Now, putting in the value of $\tan \alpha $ and $\tan \theta $ in the expression, we get,
$ \Rightarrow \dfrac{{\dfrac{1}{{10}} + \dfrac{h}{{11}}}}{{1 - \dfrac{1}{{10}} \times \dfrac{h}{{11}}}} = \dfrac{{x + h}}{{11}}$
Simplifying the expression, we get,
$ \Rightarrow \dfrac{{\dfrac{{11 + 10h}}{{110}}}}{{1 - \dfrac{h}{{110}}}} = \dfrac{{x + h}}{{11}}$
$ \Rightarrow \dfrac{{\dfrac{{11 + 10h}}{{110}}}}{{\dfrac{{110 - h}}{{110}}}} = \dfrac{{x + h}}{{11}}$
Cancelling the common factors in numerator and denominator, we get,
$ \Rightarrow \dfrac{{11 + 10h}}{{110 - h}} = \dfrac{{x + h}}{{11}}$
Cross multiplying the terms, we get,
$ \Rightarrow 121 + 110h = 110x - xh - {h^2} + 110h$
$ \Rightarrow 121 = 110x - xh - {h^2} - - - - \left( 4 \right)$
Subtracting equation $\left( 3 \right)$ from equation $\left( 4 \right)$, we get,
\[ \Rightarrow 121 - 81 = 110x - xh - {h^2} - \left( {90x - xh - {h^2}} \right)\]
Cancelling common terms with opposite signs, we get,
\[ \Rightarrow 121 - 81 = 110x - xh - {h^2} - 90x + xh + {h^2}\]
\[ \Rightarrow 40 = 20x\]

Dividing both sides of the equation by $20$
\[ \Rightarrow x = 2\]
So, the value of $x$ is two. Putting this in equation $\left( 4 \right)$, we get,
$ \Rightarrow 121 = 110\left( 2 \right) - 2h - {h^2}$
Simplifying the equation, we get,
$ \Rightarrow {h^2} + 2h - 220 + 121 = 0$
$ \Rightarrow {h^2} + 2h - 99 = 0$
Now, we will solve the quadratic equation in h by using splitting the middle term method.
$ \Rightarrow {h^2} + 11h - 9h - 99 = 0$
Taking common terms outside the bracket, we get,
$ \Rightarrow h\left( {h + 11} \right) - 9\left( {h + 11} \right) = 0$
$ \Rightarrow \left( {h + 11} \right)\left( {h - 9} \right) = 0$
So, either $h + 11 = 0$ or $h - 9 = 0$
Either $h = - 11$ or $h = 9$.
We know that h represents a length. So, it can't be negative.
Hence, $h = 9$.

Therefore, the height of tower $ = h = 9$ yards and Length of flagstaff $ = x = 2$ yards.

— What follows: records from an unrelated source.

(* ===== verification/SseProps.v ===== *)
(** * Events come out as the stream says

    Feeding a stream in chunks gives the events that the standard defines, for streams
    without a byte order mark whose parts fit the buffers.  A terminator of two
    characters that is split between chunks counts twice. *)

From Stdlib Require Import String.
From S2P Require Import Prelude Ring KString UString Words Sse.

(** ** Representation *)

(** The sizes of the arrays, and [cur] read of the line. *)
Record at_cur (p : sse_parser) (cur : list Z) : Prop := {
  m_buf : Z.of_nat (length (line_buf p)) = 8192;
  m_len : line_len p = Z.of_nat (length cur);
  m_cur : take (length cur) (line_buf p) = cur;
  m_fits : Z.of_nat (length cur) ≤ 8191;
  m_name_size : length (event_name (pending p)) = 64%nat;
  m_data_size : Z.of_nat (length (event_data (pending p))) = 8192 }.

(** The event [b] is being built. *)
Record builds (p : sse_parser) (b : building) : Prop := {
  m_has_name : has_event_name p = bool_decide (is_Some (b_name b));
  m_name : ∀ n, b_name b = Some n → n ≠ [] ∧ (length n ≤ 63)%nat ∧ take (length (n ++ [0])) (event_name (pending p)) = n ++ [0];
  m_has_data : has_data p = bool_decide (is_Some (b_data b));
  m_data_len : data_len (pending p) = Z.of_nat (length (default [] (b_data b)));
  m_data : take (length (default [] (b_data b))) (event_data (pending p)) = default [] (b_data b);
  m_data_fits : Z.of_nat (length (default [] (b_data b))) < 8192;
  m_data_end : ∀ d, b_data b = Some d → ∃ d', d = d' ++ [0x0a] }.

Definition models (p : sse_parser) (b : building) (cur : list Z) : Prop := at_cur p cur ∧ builds p b.

Definition sized (out : sse_event) : Prop := length (event_name out) = 64%nat ∧ Z.of_nat (length (event_data out)) = 8192.

(** The object shows the event to a reader of C strings. *)
Record shows (out : sse_event) (e : list Z * list Z) : Prop := {
  s_name : take (length (e.1 ++ [0])) (event_name out) = e.1 ++ [0];
  s_data : take (length (e.2 ++ [0])) (event_data out) = e.2 ++ [0];
  s_len : data_len out = Z.of_nat (length e.2) }.

(** What the parser handles: lines and data that its buffers have room for, and types that
    are not empty and fit theirs. *)
Definition fits_line (b : building) (line : list Z) : Prop :=
  Z.of_nat (length line) ≤ 8191 ∧
  ((field_of line).1 = chars "event" → (1 ≤ length (field_of line).2 ≤ 63)%nat) ∧
  ((field_of line).1 = chars "data" → Z.of_nat (length (default [] (b_data b)) + length (field_of line).2) + 1 < 8192).

Fixpoint fits_lines (b : building) (ls : list (list Z)) : Prop :=
  match ls with
  | [] => True
  | l :: ls => fits_line b l ∧ fits_lines (line_step b l).1 ls
  end.

(** ** Fields *)

Lemma find_colon_spec line cur i : take (length cur) line = cur → (i ≤ length cur)%nat →
  find_colon line (Z.of_nat i) (length cur - i) =
  Ret ((fun r : nat * Z => Z.of_nat (i + r.1)) <$> list_find (fun c => c = 0x3a) (drop i cur)).
Proof.
  intros Hc Hi. remember (length cur - i)%nat as n eqn:En. revert i Hi En. induction n as [|n IH]; intros i Hi En.
  - rewrite drop_ge by lia. done.
  - destruct (lookup_lt_is_Some_2 cur i) as [c Ec]; [lia|]. cbn [find_colon].
    rewrite (load1_prefix line cur (Z.of_nat i) c) by (done || lia || by rewrite Nat2Z.id). rewrite bind_ret.
    rewrite (drop_S cur c i) by done. cbn [list_find]. case_decide as Hd.
    + subst c. rewrite Z.eqb_refl. simpl. do 2 f_equal. lia.
    + destruct (Z.eqb_spec c 0x3a); [done|]. replace (Z.of_nat i + 1) with (Z.of_nat (S i)) by lia. rewrite IH by lia. f_equal.
      destruct (list_find _ (drop (S i) cur)) as [[j y]|]; simpl; [|done]. do 2 f_equal. lia.
Qed.

(** The value as the code points at it. *)
Lemma field_value_spec line cur : take (length cur) line = cur → cur ≠ [] →
  ∃ colon value off, find_colon line 0 (length cur) = Ret colon ∧
    field_value line (Z.of_nat (length cur)) colon =
      Ret (Z.of_nat (length (field_of cur).1), value, off, Z.of_nat (length (field_of cur).2)) ∧
    take (length (field_of cur).1) cur = (field_of cur).1 ∧
    ∀ n, (n ≤ length (field_of cur).2)%nat → load_bytes value off (Z.of_nat n) = Ret (take n (field_of cur).2).
Proof.
  intros Hc Hne. pose proof (find_colon_spec line cur 0 Hc ltac:(lia)) as E. rewrite Nat.sub_0_r, drop_0 in E. change (Z.of_nat 0) with 0 in E.
  unfold field_of. destruct (list_find _ cur) as [[i c]|] eqn:Ef; simpl in E.
  - apply list_find_Some in Ef as (Ei & -> & _). pose proof (lookup_lt_Some _ _ _ Ei) as Hi.
    exists (Some (Z.of_nat i)).
    assert (∀ o n, (o + n ≤ length cur)%nat → load_bytes line (Z.of_nat o) (Z.of_nat n) = Ret (take n (drop o cur))) as L.
    { intros o n Ho. rewrite (load_bytes_prefix line cur) by (done || lia). by rewrite !Nat2Z.id. }
    unfold field_value. cbn [fst snd]. destruct (drop (S i) cur) as [|c v] eqn:Ed.
    + apply (f_equal length) in Ed. rewrite length_drop in Ed. simpl in Ed.
      exists line, (Z.of_nat i + 1). destruct (Z.ltb_spec (Z.of_nat i + 1) (Z.of_nat (length cur))); [lia|]. rewrite bind_ret.
      rewrite length_take, Nat.min_l by lia. split_and!; [done|simpl; do 2 f_equal; lia|done|].
      intros n Hn. simpl in Hn. replace n with 0%nat by lia. replace (Z.of_nat i + 1) with (Z.of_nat (S i)) by lia. by rewrite L by lia.
    + assert (length cur = S i + S (length v))%nat as Hl by (apply (f_equal length) in Ed; rewrite length_drop in Ed; simpl in Ed; lia).
      assert (cur !! S i = Some c) as Ec by (rewrite <-(Nat.add_0_r (S i)), <-lookup_drop, Ed; done).
      destruct (Z.ltb_spec (Z.of_nat i + 1) (Z.of_nat (length cur))); [|lia].
      rewrite (load1_prefix line cur _ c), !bind_ret by (done || lia || by replace (Z.to_nat (Z.of_nat i + 1)) with (S i) by lia).
      rewrite length_take, Nat.min_l by lia. destruct (c =? 0x20).
      * exists line, (Z.of_nat (S (S i))). replace (Z.of_nat i + 1 + 1) with (Z.of_nat (S (S i))) by lia.
        replace (Z.of_nat (length cur) - Z.of_nat (S (S i))) with (Z.of_nat (length v)) by lia. split_and!; [done|done|done|].
        intros n Hn. rewrite L by lia. by rewrite (drop_S cur c) in Ed by done; simplify_eq.
      * exists line, (Z.of_nat (S i)). replace (Z.of_nat i + 1) with (Z.of_nat (S i)) by lia.
        replace (Z.of_nat (length cur) - Z.of_nat (S i)) with (Z.of_nat (length (c :: v))) by (simpl; lia). split_and!; [done|done|done|].
        intros n Hn. simpl in Hn. rewrite L by lia. by rewrite Ed.
  - exists None, (c_string ""), 0. split_and!; [done|done|by rewrite firstn_all|]. intros n Hn. simpl in Hn. by replace n with 0%nat by lia.
Qed.

Lemma memcmp_name line cur name lit : take (length cur) line = cur → take (length name) cur = name → text lit →
  (if Z.of_nat (length name) =? Z.of_nat (length lit) then r ← UString.memcmp line 0 (lit ++ [0]) 0 (Z.of_nat (length lit)); Ret (r =? 0) else Ret false) =
  Ret (bool_decide (name = lit)).
Proof.
  intros Hc Hn Hlit. destruct (Z.eqb_spec (Z.of_nat (length name)) (Z.of_nat (length lit))) as [El|Hne].
  - apply Nat2Z.inj in El. unfold UString.memcmp, behind. change ((0 <=? 0) && (0 <=? Z.of_nat (length ?l))) with (0 <=? Z.of_nat (length l)).
    assert (length name ≤ length cur)%nat by (rewrite <-Hn, length_take; lia).
    assert (length cur ≤ length line)%nat by (rewrite <-Hc, length_take; lia).
    destruct (Z.leb_spec 0 (Z.of_nat (length line))); [|lia]. destruct (Z.leb_spec 0 (Z.of_nat (length (lit ++ [0])))); [|lia].
    rewrite !bind_ret, Nat2Z.id. change (drop (Z.to_nat 0) ?l) with l.
    destruct (UString.memcmp_loop_zero (length lit) line (lit ++ [0])) as (r & -> & Hr); [lia|rewrite length_app; lia|].
    rewrite bind_ret. f_equal. rewrite take_app_length in Hr. rewrite <-El in Hr.
    assert (take (length name) line = name) as Et.
    { rewrite <-Hc, take_take, Nat.min_l in Hn by lia. done. }
    rewrite Et in Hr. case_bool_decide as Hb; destruct (Z.eqb_spec r 0); tauto.
  - f_equal. symmetry. apply bool_decide_eq_false. congruence.
Qed.

(** ** Lines *)

Lemma sse_reset_spec p cur : at_cur p cur → ∃ p', reset_pending p = Ret p' ∧ models p' (Building None None) cur.
Proof.
  intros []. unfold reset_pending. rewrite !store1_Ret by lia. rewrite !bind_ret. eexists. split; [done|]. split; constructor; simpl; try done.
  all: by rewrite length_insert.
Qed.

Lemma message_text : text (chars "message").
Proof. apply (bool_decide_unpack _). vm_compute. exact I. Qed.

(** The name of an event that was given none. *)
Lemma default_name n : length n = 64%nat →
  ∃ n', (n ← UString.strncpy n 0 (c_string "message") 0 (SSE_MAX_EVENT_NAME - 1); store1 n (SSE_MAX_EVENT_NAME - 1) 0) = Ret n' ∧
    length n' = 64%nat ∧ take 8 n' = chars "message" ++ [0].
Proof.
  intros Hn. unfold SSE_MAX_EVENT_NAME. rewrite (UString.strncpy_exact _ 0 (chars "message")); [|apply literal_at, message_text|lia|lia].
  change (take (Z.to_nat (64 - 1)) (chars "message" ++ replicate (Z.to_nat (64 - 1)) 0)) with (chars "message" ++ [0] ++ replicate 55 0).
  destruct (store_bytes_take n [] (chars "message" ++ [0] ++ replicate 55 0) 0) as (n1 & -> & Hl & Ht); [done|done|rewrite Hn; vm_compute; lia|].
  rewrite bind_ret, store1_Ret by lia. eexists. split; [done|]. rewrite length_insert. split; [lia|].
  rewrite app_nil_l, app_assoc in Ht. apply take_shorter in Ht. rewrite take_insert_ge by (vm_compute; lia). exact Ht.
Qed.

Lemma builds_type p b : builds p b → event_type (b_name b) = default (chars "message") (b_name b).
Proof. intros Hb. destruct (b_name b) as [[|c n]|] eqn:E; try done. by destruct (m_name _ _ Hb [] E) as [? _]. Qed.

Note:We should have a strong grip over the concepts of trigonometry and height and distances in order to deal with such kinds of problems. We should have accuracy in calculations, derivatives and arithmetic in order to be sure of the final answer. We should be patient while solving such a problem as it requires a lot of time and concepts.